TRY IT | Retype, word for word, every line from the one holding "#[export] Instance identity_eq_dec" through the one holding "Definition counts (i" in the entries below, both included, and only those lines.
(WORKING DATA)
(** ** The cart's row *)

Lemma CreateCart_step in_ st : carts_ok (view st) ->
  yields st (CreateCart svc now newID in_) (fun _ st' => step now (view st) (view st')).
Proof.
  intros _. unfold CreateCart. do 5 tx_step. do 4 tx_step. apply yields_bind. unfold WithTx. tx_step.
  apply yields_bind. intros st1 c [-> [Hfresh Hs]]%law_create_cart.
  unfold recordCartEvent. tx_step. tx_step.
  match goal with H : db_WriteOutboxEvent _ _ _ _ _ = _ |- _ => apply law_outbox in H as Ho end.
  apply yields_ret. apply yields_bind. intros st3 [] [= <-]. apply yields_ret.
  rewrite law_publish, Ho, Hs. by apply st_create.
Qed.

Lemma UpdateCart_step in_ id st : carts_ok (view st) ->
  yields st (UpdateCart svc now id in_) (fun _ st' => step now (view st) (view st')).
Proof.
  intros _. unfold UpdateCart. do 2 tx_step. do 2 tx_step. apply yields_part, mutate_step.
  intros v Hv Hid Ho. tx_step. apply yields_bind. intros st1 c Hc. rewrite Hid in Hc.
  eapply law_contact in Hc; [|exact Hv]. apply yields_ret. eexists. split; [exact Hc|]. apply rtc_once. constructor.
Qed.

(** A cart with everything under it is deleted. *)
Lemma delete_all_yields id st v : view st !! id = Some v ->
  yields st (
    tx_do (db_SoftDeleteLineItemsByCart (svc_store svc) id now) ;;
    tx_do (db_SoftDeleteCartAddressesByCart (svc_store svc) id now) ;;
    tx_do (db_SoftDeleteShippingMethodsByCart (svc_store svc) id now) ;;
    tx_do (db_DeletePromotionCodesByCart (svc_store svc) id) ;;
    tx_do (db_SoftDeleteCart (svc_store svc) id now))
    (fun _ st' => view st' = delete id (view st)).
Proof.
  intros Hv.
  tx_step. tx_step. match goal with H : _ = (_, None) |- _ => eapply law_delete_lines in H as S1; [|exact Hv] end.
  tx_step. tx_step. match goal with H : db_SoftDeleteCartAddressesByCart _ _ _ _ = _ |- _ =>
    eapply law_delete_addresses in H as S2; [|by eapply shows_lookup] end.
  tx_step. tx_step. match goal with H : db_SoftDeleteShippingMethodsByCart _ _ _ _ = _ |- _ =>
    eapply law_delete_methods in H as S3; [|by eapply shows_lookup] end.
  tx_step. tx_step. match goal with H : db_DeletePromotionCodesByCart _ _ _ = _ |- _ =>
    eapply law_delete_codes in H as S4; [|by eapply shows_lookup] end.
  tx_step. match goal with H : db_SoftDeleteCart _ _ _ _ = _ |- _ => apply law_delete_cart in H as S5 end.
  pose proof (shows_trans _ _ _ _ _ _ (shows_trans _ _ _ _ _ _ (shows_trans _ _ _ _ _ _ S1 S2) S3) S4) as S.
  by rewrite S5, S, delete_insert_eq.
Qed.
(End WORKING DATA)
(WORKING DATA)
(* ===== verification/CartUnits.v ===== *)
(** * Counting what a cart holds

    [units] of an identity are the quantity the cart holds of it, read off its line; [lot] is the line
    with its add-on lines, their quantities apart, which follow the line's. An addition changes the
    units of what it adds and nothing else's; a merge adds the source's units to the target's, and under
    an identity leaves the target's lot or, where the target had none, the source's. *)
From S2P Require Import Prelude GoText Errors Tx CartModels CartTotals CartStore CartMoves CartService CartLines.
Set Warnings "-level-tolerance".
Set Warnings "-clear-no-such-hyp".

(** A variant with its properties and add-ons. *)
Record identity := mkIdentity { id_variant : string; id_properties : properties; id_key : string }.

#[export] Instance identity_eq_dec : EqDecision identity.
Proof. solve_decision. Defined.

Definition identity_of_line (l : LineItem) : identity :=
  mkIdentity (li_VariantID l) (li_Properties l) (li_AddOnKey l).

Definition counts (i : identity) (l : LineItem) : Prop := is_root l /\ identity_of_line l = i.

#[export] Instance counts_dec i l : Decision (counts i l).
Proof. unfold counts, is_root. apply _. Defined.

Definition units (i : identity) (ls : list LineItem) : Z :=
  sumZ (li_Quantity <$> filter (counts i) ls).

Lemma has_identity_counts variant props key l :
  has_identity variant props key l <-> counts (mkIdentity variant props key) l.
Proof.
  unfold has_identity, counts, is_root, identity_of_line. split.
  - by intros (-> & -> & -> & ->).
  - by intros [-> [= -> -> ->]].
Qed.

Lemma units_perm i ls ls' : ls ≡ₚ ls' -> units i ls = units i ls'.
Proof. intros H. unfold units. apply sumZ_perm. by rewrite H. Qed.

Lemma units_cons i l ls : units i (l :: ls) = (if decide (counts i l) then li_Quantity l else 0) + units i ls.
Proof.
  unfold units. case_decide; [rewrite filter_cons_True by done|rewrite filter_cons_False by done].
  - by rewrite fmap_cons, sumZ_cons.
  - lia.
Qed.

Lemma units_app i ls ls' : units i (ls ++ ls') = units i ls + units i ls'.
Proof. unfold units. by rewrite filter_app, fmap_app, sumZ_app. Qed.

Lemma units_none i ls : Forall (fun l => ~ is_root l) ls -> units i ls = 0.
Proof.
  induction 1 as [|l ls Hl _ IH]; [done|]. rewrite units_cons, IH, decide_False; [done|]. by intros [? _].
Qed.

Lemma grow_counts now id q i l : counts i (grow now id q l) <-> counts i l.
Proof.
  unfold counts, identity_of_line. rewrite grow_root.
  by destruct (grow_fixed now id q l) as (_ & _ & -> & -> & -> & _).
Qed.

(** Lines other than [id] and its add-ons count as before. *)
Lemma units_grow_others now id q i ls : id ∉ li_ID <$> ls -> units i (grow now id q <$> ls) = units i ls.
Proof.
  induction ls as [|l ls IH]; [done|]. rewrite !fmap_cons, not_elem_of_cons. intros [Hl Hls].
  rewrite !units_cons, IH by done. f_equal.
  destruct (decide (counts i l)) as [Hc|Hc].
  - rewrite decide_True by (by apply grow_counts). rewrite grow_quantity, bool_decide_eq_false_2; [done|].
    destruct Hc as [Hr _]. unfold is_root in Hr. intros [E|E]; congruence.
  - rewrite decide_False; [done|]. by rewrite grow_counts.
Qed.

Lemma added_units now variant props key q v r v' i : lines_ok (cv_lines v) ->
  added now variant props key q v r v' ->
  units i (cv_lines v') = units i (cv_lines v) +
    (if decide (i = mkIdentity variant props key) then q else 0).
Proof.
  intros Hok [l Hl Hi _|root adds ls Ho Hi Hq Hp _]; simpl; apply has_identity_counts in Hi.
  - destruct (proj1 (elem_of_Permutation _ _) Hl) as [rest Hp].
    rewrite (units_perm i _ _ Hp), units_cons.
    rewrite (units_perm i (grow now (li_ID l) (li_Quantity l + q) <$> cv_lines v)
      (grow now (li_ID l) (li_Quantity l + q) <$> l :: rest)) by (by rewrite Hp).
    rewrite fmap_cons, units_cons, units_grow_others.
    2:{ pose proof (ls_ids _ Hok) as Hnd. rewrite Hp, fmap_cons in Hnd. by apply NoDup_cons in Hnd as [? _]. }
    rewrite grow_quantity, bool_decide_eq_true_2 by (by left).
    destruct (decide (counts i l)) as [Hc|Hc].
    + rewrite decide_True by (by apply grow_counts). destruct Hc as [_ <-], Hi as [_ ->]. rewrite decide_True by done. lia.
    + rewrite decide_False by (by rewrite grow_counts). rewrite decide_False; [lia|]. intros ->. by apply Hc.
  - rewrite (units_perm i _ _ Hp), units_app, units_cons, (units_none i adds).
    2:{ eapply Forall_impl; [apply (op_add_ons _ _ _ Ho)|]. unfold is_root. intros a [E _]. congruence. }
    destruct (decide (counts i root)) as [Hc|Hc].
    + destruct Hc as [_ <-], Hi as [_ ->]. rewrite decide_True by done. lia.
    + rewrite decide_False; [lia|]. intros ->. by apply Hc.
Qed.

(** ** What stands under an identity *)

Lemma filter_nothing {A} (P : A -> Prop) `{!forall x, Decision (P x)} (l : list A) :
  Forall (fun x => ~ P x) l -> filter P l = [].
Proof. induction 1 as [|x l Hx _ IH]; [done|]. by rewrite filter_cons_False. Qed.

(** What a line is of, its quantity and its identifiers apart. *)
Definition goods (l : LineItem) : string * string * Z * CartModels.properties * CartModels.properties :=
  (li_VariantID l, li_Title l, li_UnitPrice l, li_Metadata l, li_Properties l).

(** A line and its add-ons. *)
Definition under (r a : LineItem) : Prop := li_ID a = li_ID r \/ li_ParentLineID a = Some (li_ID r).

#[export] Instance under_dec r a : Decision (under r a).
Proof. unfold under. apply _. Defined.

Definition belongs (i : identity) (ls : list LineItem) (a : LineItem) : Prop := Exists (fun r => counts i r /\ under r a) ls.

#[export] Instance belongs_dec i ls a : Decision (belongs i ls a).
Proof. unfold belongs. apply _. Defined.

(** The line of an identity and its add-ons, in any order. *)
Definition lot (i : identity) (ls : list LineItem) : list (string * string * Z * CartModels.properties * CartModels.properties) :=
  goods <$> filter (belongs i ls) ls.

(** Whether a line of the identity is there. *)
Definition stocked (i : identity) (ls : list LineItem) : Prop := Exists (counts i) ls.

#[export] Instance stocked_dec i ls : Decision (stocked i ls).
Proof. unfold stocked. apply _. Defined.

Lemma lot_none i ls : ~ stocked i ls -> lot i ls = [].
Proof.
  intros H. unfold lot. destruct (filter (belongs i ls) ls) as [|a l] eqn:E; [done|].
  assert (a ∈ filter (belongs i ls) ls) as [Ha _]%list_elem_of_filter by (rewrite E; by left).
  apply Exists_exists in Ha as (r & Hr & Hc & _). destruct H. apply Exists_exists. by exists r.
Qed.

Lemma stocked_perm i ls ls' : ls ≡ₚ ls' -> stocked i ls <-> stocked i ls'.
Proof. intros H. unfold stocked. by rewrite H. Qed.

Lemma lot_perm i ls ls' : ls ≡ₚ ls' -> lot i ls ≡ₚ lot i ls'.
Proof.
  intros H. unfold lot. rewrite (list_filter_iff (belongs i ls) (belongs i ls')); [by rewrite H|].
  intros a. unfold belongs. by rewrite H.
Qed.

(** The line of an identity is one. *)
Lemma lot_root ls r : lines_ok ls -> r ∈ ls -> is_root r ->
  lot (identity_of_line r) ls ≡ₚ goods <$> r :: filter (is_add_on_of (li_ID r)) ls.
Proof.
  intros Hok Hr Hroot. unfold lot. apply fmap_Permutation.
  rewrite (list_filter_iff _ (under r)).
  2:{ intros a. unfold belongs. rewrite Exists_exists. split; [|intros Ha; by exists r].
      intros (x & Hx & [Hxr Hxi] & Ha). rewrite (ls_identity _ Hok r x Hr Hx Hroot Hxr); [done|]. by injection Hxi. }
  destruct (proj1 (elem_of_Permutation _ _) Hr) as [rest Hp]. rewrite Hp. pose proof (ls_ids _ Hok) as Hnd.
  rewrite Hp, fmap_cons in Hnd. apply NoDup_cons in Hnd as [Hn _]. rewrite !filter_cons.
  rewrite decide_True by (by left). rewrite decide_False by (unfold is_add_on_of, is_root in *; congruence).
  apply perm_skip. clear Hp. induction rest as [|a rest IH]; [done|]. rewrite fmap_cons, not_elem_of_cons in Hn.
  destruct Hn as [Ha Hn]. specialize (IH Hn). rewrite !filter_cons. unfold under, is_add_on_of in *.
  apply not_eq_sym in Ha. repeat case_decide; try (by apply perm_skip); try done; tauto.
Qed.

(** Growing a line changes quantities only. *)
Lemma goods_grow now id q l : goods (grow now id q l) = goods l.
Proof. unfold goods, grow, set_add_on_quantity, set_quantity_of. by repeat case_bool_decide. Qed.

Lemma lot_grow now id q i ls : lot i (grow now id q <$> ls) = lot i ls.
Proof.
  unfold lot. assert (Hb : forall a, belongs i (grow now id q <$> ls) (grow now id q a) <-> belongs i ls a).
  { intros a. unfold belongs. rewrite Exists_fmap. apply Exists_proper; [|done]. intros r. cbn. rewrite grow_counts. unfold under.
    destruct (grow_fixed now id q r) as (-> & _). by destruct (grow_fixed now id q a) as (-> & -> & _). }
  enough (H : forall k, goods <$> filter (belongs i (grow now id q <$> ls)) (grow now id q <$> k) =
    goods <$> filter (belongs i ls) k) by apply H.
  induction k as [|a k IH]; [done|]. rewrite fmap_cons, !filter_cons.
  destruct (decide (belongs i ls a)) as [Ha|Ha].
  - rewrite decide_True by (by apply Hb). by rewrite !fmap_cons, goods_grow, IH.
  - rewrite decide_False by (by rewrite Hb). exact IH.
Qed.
(End WORKING DATA)
SOLUTION TO THE PROBLEM |
#[export] Instance identity_eq_dec : EqDecision identity.
Proof. solve_decision. Defined.

Definition identity_of_line (l : LineItem) : identity :=
  mkIdentity (li_VariantID l) (li_Properties l) (li_AddOnKey l).

Definition counts (i : identity) (l : LineItem) : Prop := is_root l /\ identity_of_line l = i.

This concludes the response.